(** * CwMcuSensor: the event decoding and dispatch core of the sensor-hub HAL

    A shallow embedding of [sensor_hub/libsensors/CwMcuSensor.cpp].

    - C++ [int], [int16_t], [int64_t], [uint32_t] values are integers in [Z];
      every narrowing or reinterpretation is written out.
    - C++ [float] is IEEE-754 binary32, taken from the Standard Library's
      executable [SpecFloat] at precision 24.  Where a statement compares a
      [float] with a real quantity, it reads the float through [toQ], the
      rational number it stands for.
    - The driver object (its members and the file-level global
      [fill_block_debug]) is a record threaded through a state monad.
    - Array indexing is checked: an index outside the table, or a shift
      count outside the word, stops the run with a [fault], which is how the
      model renders C++ undefined behaviour.
    - The outside world (clock, sysfs files, system properties, the IIO
      character device) is an oracle [Env]; every interaction with it is
      appended to a trace kept in the state.
    - Logging ([ALOGx]) has no effect on the driver and is left out, and so
      is [sys_fs_mutex]: the model is sequential and every function that
      takes the mutex releases it before it returns.
    - The file-level helpers [chomp] and [find_type_by_name] and the
      calibration files are modelled on text: a C string is a [string]
      without NUL, the files are a finite map from paths to contents, and
      [%d] is what [printf] writes and [scanf] reads by the C standard.
      There the result [None] renders undefined behaviour. *)

From Stdlib Require Import ZArith List String Ascii Bool Lia.
From Stdlib Require Import Floats.SpecFloat.
From Stdlib Require Import Decimal DecimalString DecimalZ DecimalPos.
From Stdlib Require Import QArith Qabs Qpower Lqa.
From stdpp Require Import base list strings gmap.

Local Open Scope Z_scope.

(** ** Machine integers *)

Module Int.

(** Conversion to an unsigned type of [w] bits. *)
Definition unsigned (w z : Z) : Z := z mod 2 ^ w.

(** Conversion to (or reinterpretation as) a signed type of [w] bits. *)
Definition signed (w z : Z) : Z :=
  let u := unsigned w z in
  if u <? 2 ^ (w - 1) then u else u - 2 ^ w.

Definition uint32 : Z -> Z := unsigned 32.
Definition int32 : Z -> Z := signed 32.
Definition int16 : Z -> Z := signed 16.
Definition int64 : Z -> Z := signed 64.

** WORK TO BE COMPLETED **
Send back exactly the lines of the listing above, beginning at the line containing "There the result" and ending with the last. Add nothing.

** EXPECTED OUTPUT **
      There the result [None] renders undefined behaviour. *)

From Stdlib Require Import ZArith List String Ascii Bool Lia.
From Stdlib Require Import Floats.SpecFloat.
From Stdlib Require Import Decimal DecimalString DecimalZ DecimalPos.
From Stdlib Require Import QArith Qabs Qpower Lqa.
From stdpp Require Import base list strings gmap.

Local Open Scope Z_scope.

(** ** Machine integers *)

Module Int.

(** Conversion to an unsigned type of [w] bits. *)
Definition unsigned (w z : Z) : Z := z mod 2 ^ w.

(** Conversion to (or reinterpretation as) a signed type of [w] bits. *)
Definition signed (w z : Z) : Z :=
  let u := unsigned w z in
  if u <? 2 ^ (w - 1) then u else u - 2 ^ w.

Definition uint32 : Z -> Z := unsigned 32.
Definition int32 : Z -> Z := signed 32.
Definition int16 : Z -> Z := signed 16.
Definition int64 : Z -> Z := signed 64.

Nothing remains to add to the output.